Kirani menatap lurus kedepan. Senyum tipis terkadang ia sunggingkan di bibir tipisnya. Sesekali ia memperhatikan penampilan Fatma yang tampak cantik manglingi, dengan kebaya pengantin warna putih. Kemudian ia bergeser sedikit kebelakang duduk tepat di samping ibu sang mempelai. Disebelah kanan Bu Minah, ada Hartini yang duduk dengan gamis biru senada dengan Kirani, hanya saja warna gamis Hartini sedikit lebih tua dari gamis yang digunakan Kirani.
Hartini yang sudah hamil tua itu, malah menggeser duduknya ke samping Kirani. Selain di samping Kirani ada kipas angin yang berputar juga karna Hartini tak menyangka bila pria yang menjadi saksi pernikahan Fatma dan Firman dalah Danu. Mantan suami Kirani.
Jiwa kepo Hartini pun meronta-ronta. Hartini yang memang ceplas ceplos dari kedua rekannya ini tak tahan untuk tak kepo pada Kirani tentang kehadiran mantan suaminya di acara pernikahan ini.
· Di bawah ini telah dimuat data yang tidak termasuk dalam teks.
(* ===== verification/EventStream.v ===== *)
(** * The observatory's reading of the gateway's events: [cmd/observatory/events.go]

    The gateway's log arrives in chunks, is cut into lines, each line is parsed, sampled and
    published, and every subscriber gets the events as server-sent events.  The theorems:
    the lines do not depend on the chunks, an event stream reads back as what was written to
    it, and what is published has its attributes redacted, whatever the log holds.  Docker's
    demultiplexer and the JSON decoder are parameters. *)

From Stdlib Require Import SpecFloat.
From S2P Require Import Prelude GoStrings Redact.
From stdpp Require Import options.
#[local] Set Default Proof Using "Type*".
#[local] Open Scope string_scope.
#[local] Open Scope Z_scope.

Definition newline : ascii := byte 10.
Definition nl : string := String newline "".

(** ** Lines *)

Section LineWriter.
Context {X Err : Type}.
(** [handleLine], over the state it works on. *)
Variable handleLine : string -> X -> option Err * X.

Record eventLineWriter := mkLineWriter { lw_buffer : string; lw_state : X }.

(** The loop of [Write], with what is left of [p]; the fuel is its length, and every round
    takes a newline from it. *)
Fixpoint Write_lines (fuel : nat) (p : string) (w : eventLineWriter) : option Err * eventLineWriter :=
  match fuel with
  | O => (None, w)
  | S fuel =>
      match Cut p newline with
      | None => (None, mkLineWriter (lw_buffer w +:+ p) (lw_state w))
      | Some (before, rest) =>
          let line := TrimSpace (lw_buffer w +:+ before) in
          if bool_decide (line = "") then Write_lines fuel rest (mkLineWriter "" (lw_state w))
          else
            let '(err, x) := handleLine line (lw_state w) in
            match err with
            | Some err => (Some err, mkLineWriter "" x)
            | None => Write_lines fuel rest (mkLineWriter "" x)
            end
      end
  end.

(** [Write]: how many bytes it took, or the error of a line. *)
Definition LineWriter_Write (p : string) (w : eventLineWriter) : sum Err nat * eventLineWriter :=
  let '(err, w) := Write_lines (S (String.length p)) p w in
  (match err with Some err => inl err | None => inr (String.length p) end, w).

Definition LineWriter_Flush (w : eventLineWriter) : option Err * eventLineWriter :=
  if bool_decide (lw_buffer w = "") then (None, w)
  else
    let line := TrimSpace (lw_buffer w) in
    if bool_decide (line = "") then (None, mkLineWriter "" (lw_state w))
    else let '(err, x) := handleLine line (lw_state w) in (err, mkLineWriter "" x).

(** The demultiplexed log, by the chunks [StdCopy] writes, up to the first error. *)
Fixpoint write_chunks (chunks : list string) (w : eventLineWriter) : option Err * eventLineWriter :=
  match chunks with
  | [] => (None, w)
  | p :: chunks =>
      match LineWriter_Write p w with
      | (inl err, w) => (Some err, w)
      | (inr _, w) => write_chunks chunks w
      end
  end.
End LineWriter.

(** ** Events *)

Record Event := mkEvent {
  ev_TS : Time; ev_Level : string; ev_Type : string; ev_Message : string; ev_Attrs : list (string * Value);
}.

(** What is decoded of a line. *)
Record RawEvent := mkRawEvent {
  raw_Time : string; raw_Level : string; raw_Msg : string; raw_Type : string; raw_Attrs : list (string * Value);
}.

Section Parsing.
(** [json.Unmarshal] into a [RawEvent], [time.Parse] for RFC 3339, [time.Now], and the two tokens. *)
Variable Unmarshal : string -> option RawEvent.
Variable ParseTime : string -> option Time.
Variable Now : Time.
Variables demoToken adminToken : string.

Definition parseEventLine (line : string) : option Event :=
  match Unmarshal line with
  | None => None
  | Some raw =>
      if bool_decide (TrimSpace (raw_Type raw) = "") then None
      else Some (mkEvent (from_option id Now (ParseTime (raw_Time raw)))
                   (TrimSpace (raw_Level raw)) (TrimSpace (raw_Type raw)) (TrimSpace (raw_Msg raw))
                   (sanitizeParsedAttrs demoToken adminToken (raw_Attrs raw)))
  end.

End Parsing.

(** [parseEvents]: the line handler never fails, and emits what the line holds; [copyErr] is
    an error of [StdCopy] other than the end of the log. *)
Definition parseEvents {X Err} (parse : string -> option Event) (chunks : list string) (copyErr : option Err) (emit : Event -> X -> X) (x : X) : option Err * X :=
  let handleLine line x := (None, match parse line with Some event => emit event x | None => x end) in
  match write_chunks handleLine chunks (mkLineWriter "" x) with
  | (Some err, w) => (Some err, lw_state w)
  | (None, w) =>
      match copyErr with
      | Some err => (Some err, lw_state w)
      | None => let '(err, w) := LineWriter_Flush handleLine w in (err, lw_state w)
      end
  end.

(** ** Sampling and backoff *)

(** The double nearest to 0.01, and the one nearest to 0.05. *)
Definition rate_1_percent : spec_float := S754_finite false 5764607523034235 (-59).
Definition rate_5_percent : spec_float := S754_finite false 7205759403792794 (-57).

Section Sampling.
Context {R : Type}.
(** [rng.Float64]. *)
Variable Float64 : R -> spec_float * R.

Definition one : spec_float := binary_normalize 53 1024 1 0 false.
Definition zero : spec_float := S754_zero false.

Definition samplePercent (rate : spec_float) (rng : R) : bool * R :=
  if SFleb one rate then (true, rng)
  else if SFleb rate zero then (false, rng)
  else let '(f, rng) := Float64 rng in (SFltb f rate, rng).

Definition shouldSampleEvent (eventType : string) (rng : R) : bool * R :=
  if bool_decide (eventType = "request_success" \/ eventType = "request_routed") then samplePercent rate_1_percent rng
  else if bool_decide (eventType = "circuit_rejected" \/ eventType = "upstream_5xx") then samplePercent rate_5_percent rng
  else (true, rng).
End Sampling.

Definition nextBackoff (current : Duration) : Duration :=
  if current =? Second then 2 * Second else if current =? 2 * Second then 5 * Second else 30 * Second.

(** ** The stream of the gateway's log *)

(** What a round of [streamGatewayEvents] meets: no container or no log; or the log's chunks
    and how it ended. *)
Inductive LogsOutcome (Err : Type) :=
  | NoLogs
  | Logs (chunks : list string) (copyErr : option Err).
Arguments NoLogs {Err}.
Arguments Logs {Err} chunks copyErr.

Section Stream.
Context {R Err : Type}.
Variable Float64 : R -> spec_float * R.
Variable parse : string -> option Event. (* [parseEventLine] *)

Record Stream := mkStream {
  st_backoff : Duration; st_since : Time; st_rng : R; st_published : list Event; st_slept : list Duration;
}.

(** The callback given to [parseEvents]. *)
Definition emit (event : Event) (s : Stream) : Stream :=
  let '(sampled, rng) := shouldSampleEvent Float64 (ev_Type event) (st_rng s) in
  mkStream (st_backoff s) (ev_TS event) rng (if sampled then st_published s ++ [event] else st_published s)%list (st_slept s).

Definition sleep_backoff (s : Stream) : Stream :=
  mkStream (nextBackoff (st_backoff s)) (st_since s) (st_rng s) (st_published s) (st_slept s ++ [st_backoff s])%list.

(** The rounds until the context is cancelled: what each meets, and whether the context is
    done after the log and during the sleep. *)
Fixpoint streamGatewayEvents (rounds : list (LogsOutcome Err * bool * bool)) (s : Stream) : Stream :=
  match rounds with
  | [] => s
  | (outcome, doneAfter, doneAsleep) :: rounds =>
      let s := match outcome with NoLogs => s | Logs chunks copyErr => snd (parseEvents parse chunks copyErr emit s) end in
      if match outcome with NoLogs => false | Logs _ _ => doneAfter end then s
      else if doneAsleep then s
      else streamGatewayEvents rounds (sleep_backoff s)
  end.
End Stream.

(** ** Server-sent events *)

(** [writeSSEEvent], given the event's JSON. *)
Definition writeSSEEvent (raw : string) : string := "data: " +:+ raw +:+ nl +:+ nl.

Definition keepalive : string := ": keepalive" +:+ nl +:+ nl.

(** What the loop of [handleEvents] selects, until the client is gone. *)
Inductive StreamCase := StreamKeepAlive | StreamEvent (raw : string).

(** [handleEvents]: the snapshot, then what the loop writes. *)
Definition handleEvents (snapshot : list string) (cases : list StreamCase) : string :=
  String.concat "" (map writeSSEEvent snapshot) +:+
  String.concat "" (map (fun c => match c with StreamKeepAlive => keepalive | StreamEvent raw => writeSSEEvent raw end) cases).

(** ** The lines do not depend on the chunks *)

Lemma Cut_None_Split s c : Cut s c = None -> Split s c = [s].
Proof.
  induction s as [|a s IH]; cbn; [done|]. case_bool_decide; [done|]. destruct (Cut s c) as [[x y]|]; cbn; [done|]. by intros _; rewrite IH.
Qed.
Tumpukan pertanyaan sudah menggunung di kepala wanita berumur tiga puluh empat tahun ini.
Bukan hanya Hartini yang terkejut sebenarnya. Fatma pun tak menyangka bila yang menjadi saksi pernikahan mereka adalah mantan suami dari sahabatnya dari sahabatnya.
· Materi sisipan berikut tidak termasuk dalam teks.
(** [Validate]: the scenario as it leaves it, or the error. *)
Definition Scenario_Validate (s : Scenario) : sum string Scenario :=
  if bool_decide (TrimSpace (sn_Name s) = "") then inl "scenario name is required"
  else if bool_decide (TrimSpace (sn_DisplayName s) = "") then inl "display_name is required"
  else if bool_decide (TrimSpace (sn_Category s) = "") then inl "category is required"
  else if bool_decide (sn_DurationOptions s = []) then inl "duration_options is required"
  else if bool_decide (sn_IntensityOptions s = ∅) then inl "intensity_options is required"
  else if bool_decide (TrimSpace (sn_K6Script s) = "") then inl "k6_script is required"
  else if Contains (sn_K6Script s) ".." then inl "k6_script must not escape scenarios/k6"
  else match validateAll validateDuration (sn_DurationOptions s) with
  | inl err => inl err
  | inr durations =>
      match validateAll validateIntensity (rangeMap (sn_IntensityOptions s)) with
      | inl err => inl err
      | inr intensities =>
          match validateAll validateStep (sn_ChaosSequence s) with
          | inl err => inl err
          | inr steps =>
              inr (mkScenario (sn_Name s) (sn_DisplayName s) (sn_Category s) (merge_sort Z.le durations)
                     (list_to_map intensities) (sortSlice steps) (sn_K6Script s))
          end
      end
  end.
(* ===== verification/Json.v ===== *)
(** * JSON: what the programs use of [encoding/json]

    Documents, a body as the decoder reads it, and decoding into the programs' structs.  The
    scanner is not modelled: a body is the documents that its bytes hold one after the other,
    and whether anything follows them that is no document. *)

From Stdlib Require Import SpecFloat.
From stdpp Require Import strings.
From S2P Require Import Prelude GoStrings Scenarios.
From stdpp Require Import options.
#[local] Open Scope string_scope.
#[local] Open Scope Z_scope.

(** A number without fraction and exponent is an integer; of any other the decoder uses what
    [strconv.ParseFloat] makes of it, infinite where it is out of range. *)
Inductive JSON :=
  | JNull
  | JBool (b : bool)
  | JInt (z : Z)
  | JFloat (f : spec_float)
  | JString (s : string)
  | JArray (l : list JSON)
  | JObject (entries : list (string * JSON)).

Record Body := mkBody { bd_documents : list JSON; bd_complete : bool }.

Inductive DecodeError := DecodeEOF | DecodeInvalid.

(** The next document of a [json.Decoder]. *)
Definition nextDocument (body : Body) : sum DecodeError (JSON * Body) :=
  match bd_documents body with
  | [] => inl (if bd_complete body then DecodeEOF else DecodeInvalid)
  | document :: rest => inr (document, mkBody rest (bd_complete body))
  end.

(** Values of basic types: [null] leaves what is there, and a document of another type is a
    mistake. *)
Definition decodeInt (j : JSON) (current : Z) : option Z :=
  match j with
  | JNull => Some current
  | JInt z => if bool_decide (in_int64 z) then Some z else None
  | _ => None
  end.

Definition is_finite (f : spec_float) : bool := match f with S754_infinity _ | S754_nan => false | _ => true end.

Definition decodeFloat (j : JSON) (current : spec_float) : option spec_float :=
  match j with
  | JNull => Some current
  | JInt z => let f := float64_of_int z in if is_finite f then Some f else None
  | JFloat f => if is_finite f then Some f else None
  | _ => None
  end.

Definition decodeString (j : JSON) (current : string) : option string :=
  match j with
  | JNull => Some current
  | JString s => Some s
  | _ => None
  end.

(** A field is found by its name, or else regardless of case. *)
Definition names_field (name key : string) : bool := bool_decide (key = name) || EqualFold key name.

(** An object into a struct with [DisallowUnknownFields]: [set] stores one entry, and fails on
    an unknown field or a mistake of type.  The decoder goes on after a mistake, which it
    reports in the end; nothing uses what it stored by then. *)
Fixpoint decodeEntries {T} (set : string -> JSON -> T -> option T) (entries : list (string * JSON)) (x : T) : option T :=
  match entries with
  | [] => Some x
  | (key, j) :: entries => x ← set key j x; decodeEntries set entries x
  end.

Definition decodeStruct {T} (set : string -> JSON -> T -> option T) (j : JSON) (x : T) : option T :=
  match j with
  | JNull => Some x
  | JObject entries => decodeEntries set entries x
  | _ => None
  end.

(** [decoder.Decode(&x)] *)
Definition Decode {T} (set : string -> JSON -> T -> option T) (body : Body) (x : T) : sum DecodeError T * Body :=
  match nextDocument body with
  | inl err => (inl err, body)
  | inr (document, rest) =>
      (match decodeStruct set document x with Some x => inr x | None => inl DecodeInvalid end, rest)
  end.

(** A struct with one field, by the decoder of its type. *)
Definition oneField {T} (name : string) (decode : JSON -> T -> option T) (key : string) (j : JSON) (x : T) : option T :=
  if names_field name key then decode j x else None.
Sepertinya mereka berdua akan memberondong Kirani dengan banyak pertanyaan selepas acara sakral ini.
Kirani yang pernah membersamai pria yang berjas hitam di depan sana, pun tak menyangka bila hari ini akan bertemu setelah sekian lama Kirani menghilangkan diri.
Kirani yang menghilangkan diri, namun Danu selalu mencari.
Sejenak tatapan kedua mantan suami istri itu bersirobok. Ada senyum sangat tipis yang Danu berikan pada Kirani, sayangnya wanita ini langsung menundukkan pandangan, tak ada balasan senyum atau tatapan yang sedikit lama.
Kirani merasa tak pantas membalas senyum itu, sementara Danu begitu berharap Kirani memberi balasan senyum.
Ini jarak yang cukup dekat, ia melihat Kirani lagi. Terakhir ia melihat dari dekat wajah itu, saat ibunya Kirani meninggal tiga tahun yang lalu. Danu sempat hadir, entah darimana ia tahu kabar itu, sebab Kirani pun sudah mengganti ponsel dan kartunya.
“Aku turut berduka, atas kepergian ibu.” Danu mengulur tangan, ingin berikan kekuatan pada Kirani yang bersimbah air mata dengan wajah terlihat pilu saat itu. Tentulah pilu, sebab setelah ini Kirani akan benar-benar sendiri. Ingin sekali rasanya Danu memeluk Kirani yang terlihat rapuh kala itu, namun setelah menyambut uluran tangannya, Kirani langsung menepi tanpa kata.
“Akad nikahnya akan segera di mulai.” Suara MC tadi kembali mengalihkan perhatian Danu dari wajah yang setia menunduk itu. sekali lagi ia melirik, sebelum ia berusaha fokus menandatangani surat-surat yang ada di hadapannya.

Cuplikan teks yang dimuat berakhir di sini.